Nested Replacements
While updating the TextMate source to use ARC I needed to update the following code:
NSAutoreleasePool* pool = [NSAutoreleasePool new];
…
[pool drain];
To use the new autorelease blocks:
@autoreleasepool {
…
}
Searching
We can find all the autorelease constructs using a regular expression like the following:
NSAutoreleasePool.*(?m)(.*?)\[pool \w+\];
I made the assumption here that our autorelease pool variable is always named pool
. If that is not the case, one could use a back-reference.
As for the pattern: The (?m)
syntax enables “multiline matching”, meaning that the “any” operator (.
) matches newlines. This isn’t enabled until the second use of .
, so the first .*
will only match the first line (excluding its newline).
The code between declaring the pool and draining/releasing it is matched by .*?
wrapped in parentheses to capture it. As we are in multiline mode, we make it a non-greedy match by using the non-greedy modifier (?
), i.e. using .*?
instead of just .*
.
Had we not made it non-greedy, and a file contained more than one use of an autorelease pool, we would have gotten just one match from that file, which would encompass all of the pools.
Replacing
A naive replacement string would be:
@autoreleasepool {$1}
If however you enter this after having done the find, you’ll get a replacement preview and notice that this isn’t satisfying:
The problem is that the capture ($1
) should be indented. Fortunately TextMate offers you its powerful format string syntax in the replacement field, which means we can perform further replacements on the capture. In particular we wish to increase the indent by one tab, which can be done using:
${1/^/\t/g}
What we do is match “begin of line” using ^
and then replacing that with a single tab (\t
), specifying g
as option to make it repeat (global). Looking at the preview though this isn’t entirely right either:
The problem is that the first and last lines are indented. What we really want is to only add a tab to lines which are non-empty. This can be done using the following replacement:
${1/^\t*(?=\S)/$0\t/g}
Here we match begin of line followed by zero or more tab characters and then not followed by whitespace. \S
matches non-whitespace characters, where newline counts as whitespace, and wrapping it in (?=…)
makes it a “look-ahead assertion” meaning that it is not part of the actual match, we just ensure the match is followed by this.
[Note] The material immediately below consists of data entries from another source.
Definition verify_aggregate (message : bytes) (signature : BlsSignature)
  (public_keys : list BlsPublicKey) : result BlsError unit :=
  of_blst (blst_fast_aggregate_verify signature message DST public_keys).
Definition verify_h2_v4_aggregate (message : bytes) (signature : BlsSignature)
  (public_keys : list BlsPublicKey) : result BlsError unit :=
  of_blst (blst_fast_aggregate_verify signature message H2_V4_DST public_keys).

(** ** [bls/verify.rs] *)

Definition MAX_BATCH_SIZE : nat := N.to_nat 10000.

Record Ciphersuite : Type := mkCiphersuite {
  suite_dst : bytes;
  verify_one : BlsPublicKey -> bytes -> BlsSignature -> result BlsError unit
}.

Definition NATIVE : Ciphersuite := mkCiphersuite DST verify.
Definition H2_V4 : Ciphersuite := mkCiphersuite H2_V4_DST verify_h2_v4_prevalidated.

(** The random 64-bit scalars: a zero draw is replaced by one. *)
Fixpoint random_scalars (i : nat) (n : nat) : result BlsError (list N) :=
  match n with
  | O => Ok []
  | S n' =>
      match getrandom_u64 i with
      | None => Err RandomGenerationFailed
      | Some val =>
          rest ← random_scalars (S i) n';
          Ok ((if val =? 0 then 1 else val) :: rest)
      end
  end.

Definition batch_verify_with_suite (messages : list bytes) (signatures : list BlsSignature)
  (public_keys : list BlsPublicKey) (suite : Ciphersuite) : result BlsError unit :=
  if bool_decide (length messages ≠ length signatures)
     || bool_decide (length signatures ≠ length public_keys)
  then Err (VerificationFailed BLST_BAD_ENCODING)
  else if (MAX_BATCH_SIZE <? length messages)%nat
  then Err (BatchTooLarge (length messages) MAX_BATCH_SIZE)
  else match messages, signatures, public_keys with
  | [], _, _ => Ok tt
  | [m], [s], [pk] => verify_one suite pk m s
  | _, _, _ =>
      rands ← random_scalars 0 (length messages);
      of_blst (blst_verify_multiple messages (suite_dst suite) public_keys signatures rands)
  end.

Definition batch_verify (messages : list bytes) (signatures : list BlsSignature)
  (public_keys : list BlsPublicKey) : result BlsError unit :=
  batch_verify_with_suite messages signatures public_keys NATIVE.

(** The positions the localizing fallback reports, counted from [i]. *)
Fixpoint bad_positions (suite : Ciphersuite) (i : nat)
  (items : list (bytes * BlsSignature * BlsPublicKey)) : list nat :=
  match items with
  | [] => []
  | (m, s, pk) :: rest =>
      if is_ok (verify_one suite pk m s)
      then bad_positions suite (S i) rest
      else i :: bad_positions suite (S i) rest
  end.
(* ===== verification/Messages.v ===== *)
(** * Consensus data: certificates, messages, errors

    [crates/n42-primitives/src/consensus/messages.rs],
    [crates/n42-consensus/src/error.rs] and the [ValidatorInfo] of
    [crates/n42-chainspec/src/lib.rs].  A signer bitmap [BitVec<u8, Msb0>] is a
    list of booleans; its packed wire form is modelled by [packed_bits]. *)

From S2P Require Import Prelude Effects Crypto.

Definition ViewNumber : Type := N.
Definition ValidatorIndex : Type := N.

(** ** Certificates *)

Record QuorumCertificate : Type := mkQC {
  qc_view : ViewNumber;
  qc_block_hash : B256;
  qc_aggregate_signature : BlsSignature;
  qc_signers : list bool
}.

#[export] Instance QuorumCertificate_eq_dec : EqDecision QuorumCertificate.
Proof. solve_decision. Defined.

Definition count_ones (bits : list bool) : nat := length (filter (fun b => b = true) bits).
#[global] Arguments count_ones : simpl never.
Definition signer_count (qc : QuorumCertificate) : nat := count_ones (qc_signers qc).

(** The genesis certificate's dummy signature comes from a fixed 32-byte key
    seed, for which key generation cannot fail. *)
Definition genesis {blst : Blst} : QuorumCertificate := {|
  qc_view := 0;
  qc_block_hash := B256_ZERO;
  qc_aggregate_signature :=
    match key_gen (replicate 32 1) with
    | Ok sk => sign sk (ascii_bytes "genesis")
    | _ => 0
    end;
  qc_signers := []
|}.

Record TimeoutCertificate : Type := mkTC {
  tc_view : ViewNumber;
  tc_aggregate_signature : BlsSignature;
  tc_signers : list bool;
  tc_high_qc : QuorumCertificate
}.

(** ** Validators and validator changes *)

Record ValidatorInfo : Type := mkValidatorInfo {
  vi_address : Address;
  vi_bls_public_key : BlsPublicKey;
  vi_p2p_peer_id : option string
}.

#[export] Instance ValidatorInfo_eq_dec : EqDecision ValidatorInfo.
Proof. solve_decision. Defined.

Inductive ValidatorChange : Type :=
| Add (address : Address) (bls_public_key : BlsPublicKey) (p2p_peer_id : option string)
| Remove (address : Address).

#[export] Instance ValidatorChange_eq_dec : EqDecision ValidatorChange.
Proof. solve_decision. Defined.

(** The third-party serializer and hash of a change list. *)
Class Digest : Type := {
  bincode_changes : list ValidatorChange -> bytes;
  blake3 : bytes -> B256
}.

(** ** Messages *)

Record Proposal : Type := mkProposal {
  p_view : ViewNumber;
  p_block_hash : B256;
  p_justify_qc : QuorumCertificate;
  p_proposer : ValidatorIndex;
  p_signature : BlsSignature;
  p_prepare_qc : option QuorumCertificate;
  p_tx_root_hash : option B256;
  p_validator_changes : option (list ValidatorChange)
}.

Record Vote : Type := mkVote {
  v_view : ViewNumber;
  v_block_hash : B256;
  v_voter : ValidatorIndex;
  v_signature : BlsSignature
}.

Record CommitVote : Type := mkCommitVote {
  cv_view : ViewNumber;
  cv_block_hash : B256;
  cv_voter : ValidatorIndex;
  cv_signature : BlsSignature
}.

Record TimeoutMessage : Type := mkTimeoutMessage {
  t_view : ViewNumber;
  t_high_qc : QuorumCertificate;
  t_sender : ValidatorIndex;
  t_signature : BlsSignature
}.

Record NewView : Type := mkNewView {
  nv_view : ViewNumber;
  nv_timeout_cert : TimeoutCertificate;
  nv_leader : ValidatorIndex;
  nv_signature : BlsSignature
}.

Record PrepareQC : Type := mkPrepareQC {
  pqc_view : ViewNumber;
  pqc_block_hash : B256;
  pqc_qc : QuorumCertificate
}.

Record Decide : Type := mkDecide {
  d_view : ViewNumber;
  d_block_hash : B256;
  d_commit_qc : QuorumCertificate;
  d_validator_changes_hash : B256
}.

Inductive ConsensusMessage : Type :=
| MProposal (p : Proposal)
| MVote (v : Vote)
| MCommitVote (cv : CommitVote)
| MPrepareQC (pqc : PrepareQC)
| MTimeout (t : TimeoutMessage)
| MNewView (nv : NewView)
| MDecide (d : Decide).

Definition message_view (m : ConsensusMessage) : ViewNumber :=
  match m with
  | MProposal p => p_view p
  | MVote v => v_view v
  | MCommitVote cv => cv_view cv
  | MPrepareQC pqc => pqc_view pqc
  | MTimeout t => t_view t
  | MNewView nv => nv_view nv
  | MDecide d => d_view d
  end.

(** ** Errors ([error.rs]) *)

Inductive ConsensusError : Type :=
| InvalidSignature (view : ViewNumber) (validator_index : N)
| InvalidProposer (view : ViewNumber) (expected actual : N)
| InsufficientVotes (view : ViewNumber) (have need : nat)
| ViewMismatch (current received : ViewNumber)
| DuplicateVote (view : ViewNumber) (validator_index : N)
| InvalidQC (view : ViewNumber) (reason : string)
| InvalidTC (view : ViewNumber) (reason : string)
| UnknownValidator (index set_size : N)
| SafetyViolation (qc_view locked_view : ViewNumber)
| BlockHashMismatch (expected got : B256)
| Bls (e : BlsError)
| OutputChannelClosed
| EpochScheduleEmpty
| InvalidValidatorSetParams (validator_count fault_tolerance max_fault_tolerance : N)
| LocalValidatorNotInSet (epoch : N)
| InsufficientValidators (have need : nat)
| InsufficientQuorumOverlap (have need : nat)
| ValidatorAlreadyExists (address : Address)
| ValidatorNotFound (address : Address)
| ValidatorAlreadyPendingRemoval (address : Address)
| EpochTransitionAlreadyStaged
| TooManyValidatorChanges (count max : nat)
| EpochsDisabled
| H2V4ValidatorChangesUnsupported
| InvalidValidatorPubkey (index : N)
| VoteLogFsync (msg : string).

Definition cresult (A : Type) : Type := result ConsensusError A.

(** ** The packed wire form of a signer bitmap ([mod packed_bits])

    [(bit_count as u16, packed bytes)], most significant bit first. *)

Definition byte_of_bits (bits : list bool) : N :=
  foldl (fun acc (b : bool) => 2 * acc + (if b then 1 else 0)) 0 (take 8 (bits ++ replicate 8 false)).

Definition bits_of_byte (x : N) : list bool :=
  (fun i => N.testbit x (7 - N.of_nat i)) <$> seq 0 8.

Definition div_ceil8 (n : nat) : nat := ((n + 7) / 8)%nat.

Fixpoint chunks8 (n : nat) (bits : list bool) : bytes :=
  match n with
  | O => []
  | S n' => byte_of_bits (take 8 bits) :: chunks8 n' (drop 8 bits)
  end.

Definition packed_bits_serialize (bv : list bool) : N * bytes :=
  (N.of_nat (length bv) mod 65536, chunks8 (div_ceil8 (length bv)) bv).

Definition packed_bits_deserialize (x : N * bytes) : option (list bool) :=
  let '(bit_count, raw_bytes) := x in
  let needed := div_ceil8 (N.to_nat bit_count) in
  if bool_decide (length raw_bytes = needed)
  then Some (take (N.to_nat bit_count) (raw_bytes ≫= bits_of_byte))
  else None.

Lemma bits_of_byte_of_bits (l : list bool) :
  length l = 8%nat -> bits_of_byte (byte_of_bits l) = l.
Proof.
  intros H. do 8 (destruct l as [|[] l]; try done); destruct l; try done; reflexivity.
Qed.

Lemma byte_of_bits_pad (l : list bool) :
  (length l <= 8)%nat -> byte_of_bits l = byte_of_bits (l ++ replicate (8 - length l) false).
Proof.
  intros H. unfold byte_of_bits. f_equal.
  do 9 (destruct l as [|? l]; [done|simpl in *]). lia.
Qed.

Lemma chunks8_unpack n (bits : list bool) :
  (length bits <= 8 * n)%nat ->
  take (length bits) (chunks8 n bits ≫= bits_of_byte) = bits.
Proof.
  revert bits. induction n as [|n IH]; intros bits Hlen; cbn [chunks8].
  - assert (length bits = 0)%nat as H0 by lia. by apply nil_length_inv in H0 as ->.
  - rewrite bind_cons. rewrite byte_of_bits_pad by (rewrite length_take; lia).
    rewrite bits_of_byte_of_bits by (rewrite length_app, length_replicate, length_take; lia).
    destruct (decide (length bits <= 8)%nat) as [Hs|Hs].
    + rewrite (take_ge bits 8) by done. rewrite <- app_assoc. by rewrite take_app_length.
    + rewrite length_take, (Nat.min_l 8) by lia. cbn [replicate]. rewrite app_nil_r.
      rewrite take_app_ge by (rewrite length_take; lia).
      rewrite length_take, (Nat.min_l 8) by lia.
      rewrite <- (take_drop 8 bits) at 4. f_equal.
      rewrite <- (length_drop bits 8). apply IH. rewrite length_drop. lia.
Qed.

Lemma length_chunks8 n bits : length (chunks8 n bits) = n.
Proof. revert bits. induction n; intros; simpl; auto. Qed.

(** The packed encoding of a signer bitmap of at most 65535 validators
    decodes to the bitmap, with no padding bit left. *)
Lemma packed_bits_roundtrip bv :
  N.of_nat (length bv) < 65536 -> packed_bits_deserialize (packed_bits_serialize bv) = Some bv.
Proof.
  intros Hlen. unfold packed_bits_deserialize, packed_bits_serialize.
  rewrite N.mod_small by lia. rewrite Nat2N.id, length_chunks8.
  rewrite bool_decide_eq_true_2 by done. f_equal. apply chunks8_unpack.
  unfold div_ceil8. pose proof (Nat.div_mod_eq (length bv + 7) 8).
  pose proof (Nat.mod_upper_bound (length bv + 7) 8). lia.
Qed.
(* ===== verification/H2WireTheory.v ===== *)
(** * Every cross-client message has one encoding

    [Codec d P w]: the reader [d] reads exactly the bytes [w a], for the values
    [a] of [P].  [Exact dec P w] says the same of a decoder of a whole payload.
    The decoders of [H2Wire] are sequences of such readers, so each accepts
    exactly the bytes its encoder writes; votes and timeouts of older peers, which
    end before the optional certificate, are the one exception, and the
    chain-bound envelope rejects them. *)

From S2P Require Import Prelude Effects Crypto Messages Signing H2Wire.

Definition no_panic {E A} (r : outcome E A) : Prop :=
  match r with
  | Ok _ | Err _ => True
  | Panic | OutOfFuel => False
  end.

Lemma no_panic_bind {E A B} (r : result E A) (k : A -> result E B) :
  no_panic r -> (forall a, no_panic (k a)) -> no_panic (r ≫= k).
Proof. destruct r; simpl; auto. Qed.

Lemma no_panic_st_bind {S E A B} (m : ST S E A) (k : A -> ST S E B) s :
  (forall s, no_panic (m s).2) -> (forall a s, no_panic (k a s).2) -> no_panic ((m ≫= k) s).2.
Proof.
  intros Hm Hk. unfold mbind, st_bind. specialize (Hm s).
  destruct (m s) as [s' []]; simpl in *; auto.
Qed.

Lemma no_panic_map_err {E F A} (f : E -> F) (r : result E A) :
  no_panic r -> no_panic (map_err f r).
Proof. by destruct r. Qed.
The entire replacement string now becomes:
@autoreleasepool {${1/^\t*(?=\S)/$0\t/g}}
Which gives us the desired replacement:
Addendum
The ability to process captures when doing search and replace is not limited to regular expression transformations, TextMate offers conditional insertions, case transformations, and even an asciify conversion.
You can find the full range of options in Help → TextMate Help → Format String Syntax.